(** * Finance tracker: the categorization engine of [main.py]

    A shallow embedding of the data logic of [main.py] (the Streamlit
    widgets, tables and charts are left out):

    - [PyStr]: the Python string operations the code relies on
      ([str.lower], [str.strip], [in], [str.replace]);
    - [Categorizer]: [categorize_transactions], on rows all of whose
      cells are there;
    - [Feedback]: [save_categories] and [add_keyword_to_category], over
      the session state;
    - [Frames]: frames as [pd.read_csv] gives them, with missing and
      non-text cells, and [categorize_transactions] on them;
    - [Normalizer]: [load_transactions];
    - [Aggregator]: the totals computed in [main];
    - [SaveChanges]: the handler of the save button;
    - [PyStrFacts], [CategorizerFacts], [SessionFacts], [PipelineFacts],
      [AggregatorFacts]: further facts about these.

    Python strings are modelled by [string]; a character is a code point
    below 256.  A [dict] is an association list in insertion order.  The
    library calls whose result the code takes as it comes ([float],
    the date parser, the floating-point sums of pandas) are parameters. *)

From Stdlib Require Import List String Ascii Bool Arith ZArith QArith Lia.
From Stdlib Require Import Sorting.Sorted Sorting.Permutation.
From Stdlib Require Import Floats.SpecFloat.
Import ListNotations.

Close Scope Q_scope.
Open Scope string_scope.
Open Scope list_scope.
Open Scope nat_scope.

(* ================================================================== *)
(** ** Python string operations *)

Module PyStr.

(** [c.isspace()] for a code point below 256: TAB..CR, FS..US, SPACE,
    NEL (0x85) and NBSP (0xA0). *)
Definition isspace (c : ascii) : bool :=
  let n := nat_of_ascii c in
  ((9 <=? n) && (n <=? 13)) || ((28 <=? n) && (n <=? 32))
  || (n =? 133) || (n =? 160).

(** [c.lower()] for a code point below 256: A..Z, and the Latin-1 capitals
    0xC0..0xDE except the multiplication sign 0xD7, move up by 32. *)
Definition lower_char (c : ascii) : ascii :=
  let n := nat_of_ascii c in
  if ((65 <=? n) && (n <=? 90))
     || ((192 <=? n) && (n <=? 222) && negb (n =? 215))
  then ascii_of_nat (n + 32)
  else c.

Fixpoint lower (s : string) : string :=
  match s with
  | EmptyString => EmptyString
  | String c s' => String (lower_char c) (lower s')
  end.

Fixpoint lstrip (s : string) : string :=
  match s with
  | EmptyString => EmptyString
  | String c s' => if isspace c then lstrip s' else s
  end.

Fixpoint rstrip (s : string) : string :=
  match s with
  | EmptyString => EmptyString
  | String c s' =>
      match rstrip s' with
      | EmptyString => if isspace c then EmptyString else String c EmptyString
      | r => String c r
      end
  end.

(** [s.strip()] *)
Definition strip (s : string) : string := rstrip (lstrip s).

(** [needle in hay] on strings: substring search, every start position
    tried in turn. *)
Fixpoint contains (needle hay : string) : bool :=
  String.prefix needle hay
  || match hay with
     | EmptyString => false
     | String _ hay' => contains needle hay'
     end.

(** The truth value of a string: [bool(s)]. *)
Definition truthy (s : string) : bool :=
  match s with
  | EmptyString => false
  | String _ _ => true
  end.

(** [x in xs] for a list of strings. *)
Definition mem (x : string) (xs : list string) : bool :=
  existsb (String.eqb x) xs.

(** [str.replace] as line 47 calls it: every comma is removed. *)
Fixpoint remove_commas (s : string) : string :=
  match s with
  | EmptyString => EmptyString
  | String c s' =>
      if Ascii.eqb c "," then remove_commas s' else String c (remove_commas s')
  end.

(** What [contains] decides. *)
Definition Substring (needle hay : string) : Prop :=
  exists pre post, hay = (pre ++ needle ++ post)%string.

Lemma prefix_split (p s : string) :
  String.prefix p s = true <-> exists post, s = (p ++ post)%string.
Proof.
  revert s; induction p as [|c p IH]; intros s.
  - split; [intros _; now exists s | intros _; now destruct s].
  - destruct s as [|d s]; simpl.
    + split; [discriminate | intros [post H]; discriminate].
    + destruct (Ascii.ascii_dec c d) as [->|Hcd].
      * rewrite IH. split; intros [post H]; exists post.
        -- now rewrite H.
        -- now inversion H.
      * split; [discriminate | intros [post H]].
        inversion H; congruence.
Qed.

Lemma contains_nil (needle : string) :
  contains needle EmptyString = String.prefix needle EmptyString || false.
Proof. reflexivity. Qed.

Lemma contains_cons (needle : string) (c : ascii) (hay : string) :
  contains needle (String c hay)
  = String.prefix needle (String c hay) || contains needle hay.
Proof. reflexivity. Qed.

Lemma contains_Substring (needle hay : string) :
  contains needle hay = true <-> Substring needle hay.
Proof.
  induction hay as [|c hay IH]; [rewrite contains_nil|rewrite contains_cons].
  - rewrite orb_false_r, prefix_split. split.
    + intros [post H]. now exists EmptyString, post.
    + intros [pre [post H]].
      destruct pre; [now exists post | discriminate].
  - rewrite orb_true_iff, prefix_split, IH. split.
    + intros [[post H] | [pre [post H]]].
      * now exists EmptyString, post.
      * exists (String c pre), post. simpl. now rewrite H.
    + intros [pre [post H]]. destruct pre as [|d pre]; simpl in H.
      * left. now exists post.
      * right. inversion H. now exists pre, post.
Qed.

Lemma contains_empty (hay : string) : contains EmptyString hay = true.
Proof. destruct hay; reflexivity. Qed.

Lemma lower_char_space (c : ascii) :
  isspace c = true -> lower_char c = c.
Proof.
  unfold isspace, lower_char. intros H.
  destruct (nat_of_ascii c) as [|n] eqn:E; [discriminate|].
  repeat rewrite orb_true_iff in H. repeat rewrite andb_true_iff in H.
  rewrite ?Nat.leb_le, ?Nat.eqb_eq in H.
  match goal with |- (if ?b then _ else _) = _ => destruct b eqn:B end;
    [|reflexivity].
  rewrite orb_true_iff in B. repeat rewrite andb_true_iff in B.
  rewrite ?Nat.leb_le in B. lia.
Qed.

Lemma lstrip_spaces (s : string) :
  forallb isspace (list_ascii_of_string s) = true -> lstrip s = EmptyString.
Proof.
  induction s as [|c s IH]; simpl; [reflexivity|].
  rewrite andb_true_iff. intros [Hc Hs]. now rewrite Hc, IH.
Qed.

Lemma lower_spaces (s : string) :
  forallb isspace (list_ascii_of_string s) = true -> lower s = s.
Proof.
  induction s as [|c s IH]; simpl; [reflexivity|].
  rewrite andb_true_iff. intros [Hc Hs].
  now rewrite lower_char_space, IH.
Qed.

(** A keyword made of whitespace only (the empty keyword included)
    lower-cases and strips to the empty string. *)
Lemma strip_lower_spaces (s : string) :
  forallb isspace (list_ascii_of_string s) = true ->
  strip (lower s) = EmptyString.
Proof.
  intros H. unfold strip. rewrite (lower_spaces s H), (lstrip_spaces s H).
  reflexivity.
Qed.

Lemma mem_In (x : string) (xs : list string) : mem x xs = true <-> In x xs.
Proof.
  unfold mem. rewrite existsb_exists. split.
  - intros [y [Hin E]]. apply String.eqb_eq in E. now subst y.
  - intros H. exists x. split; [exact H | apply String.eqb_refl].
Qed.

Lemma truthy_nonempty (s : string) : truthy s = true <-> s <> EmptyString.
Proof. destruct s; simpl; split; congruence. Qed.

End PyStr.

(* ================================================================== *)
(** ** Binary64 floating point *)

(** [float]: an IEEE 754 binary64 value, as [astype(float)] produces. *)
Definition float : Type := spec_float.

Module F64.

Definition prec : Z := 53%Z.
Definition emax : Z := 1024%Z.

(** The binary64 nearest to [m * 2^e] (ties to even). *)
Definition of_scaled (m e : Z) : float := binary_normalize prec emax m e false.

Definition zero : float := S754_zero false.
Definition add (x y : float) : float := SFadd prec emax x y.
Definition div (x y : float) : float := SFdiv prec emax x y.

Definition is_nan (x : float) : bool :=
  match x with
  | S754_nan => true
  | _ => false
  end.

(** The real number a finite float denotes, as a rational. *)
Definition value (x : float) : Q :=
  match x with
  | S754_finite s m e =>
      let n := if s then Z.neg m else Z.pos m in
      match e with
      | Z0 => inject_Z n
      | Z.pos p => inject_Z (n * Z.pow_pos 2 p)
      | Z.neg p => Qmake n (Pos.pow 2 p)
      end
  | _ => 0%Q
  end.

(** The binary64 nearest to the decimal [n / 10^k] (for [n] below [2^53]
    and [k] at most 22, where both operands are exact): what [float()]
    returns on such a literal. *)
Definition of_decimal (n : Z) (k : nat) : float :=
  div (of_scaled n 0) (of_scaled (10 ^ Z.of_nat k) 0).

End F64.

(* ================================================================== *)
(** ** Data model *)

(** [st.session_state.categories]: category name -> keyword list, in
    insertion order ([dict.items()] iterates in that order). *)
Definition Ruleset : Type := list (string * list string).

(** One row of the data frame once [load_transactions] has typed its
    columns.  [Index] is the row label [df.iterrows()] yields and
    [df.at] addresses; [Date] is the timestamp [pd.to_datetime] returns
    (nanoseconds since the epoch); [Status] is read only when the file
    has such a column.  [Category] is the column line 25 creates: it is
    overwritten there whatever it held before. *)
Record Transaction : Type := mkTransaction {
  Index : nat;
  Date : Z;
  Details : string;
  Amount : float;
  DebitCredit : string;
  Status : string;
  Category : string
}.

Definition DataFrame : Type := list Transaction.

(** The row with its [Category] cell replaced. *)
Definition set_Category (category : string) (row : Transaction) : Transaction :=
  {| Index := Index row; Date := Date row; Details := Details row;
     Amount := Amount row; DebitCredit := DebitCredit row;
     Status := Status row; Category := category |}.

(* ================================================================== *)
(** ** The categorizer: [categorize_transactions] (lines 24-39) *)

Module Categorizer.
Import PyStr.

(** Line 31: [[keyword.lower().strip() for keyword in keywords]]. *)
Definition lowered (keywords : list string) : list string :=
  map (fun keyword => strip (lower keyword)) keywords.

(** Lines 34-36 for one row:
    [any(keyword in details for keyword in lowered_keywords)]. *)
Definition row_matches (lowered_keywords : list string) (row : Transaction) : bool :=
  let details := strip (lower (Details row)) in
  existsb (fun keyword => contains keyword details) lowered_keywords.

(** Line 37, [df.at[idx, "Category"] = category]: the write goes to the
    label [idx]. *)
Definition set_at (idx : nat) (category : string) (df : DataFrame) : DataFrame :=
  map (fun row =>
         if Index row =? idx then set_Category category row else row) df.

#####

(Aim of the exercise):
Copy each line of the listing above that contains the word "label".

(Output of the task):
    columns.  [Index] is the row label [df.iterrows()] yields and
    label [idx]. *)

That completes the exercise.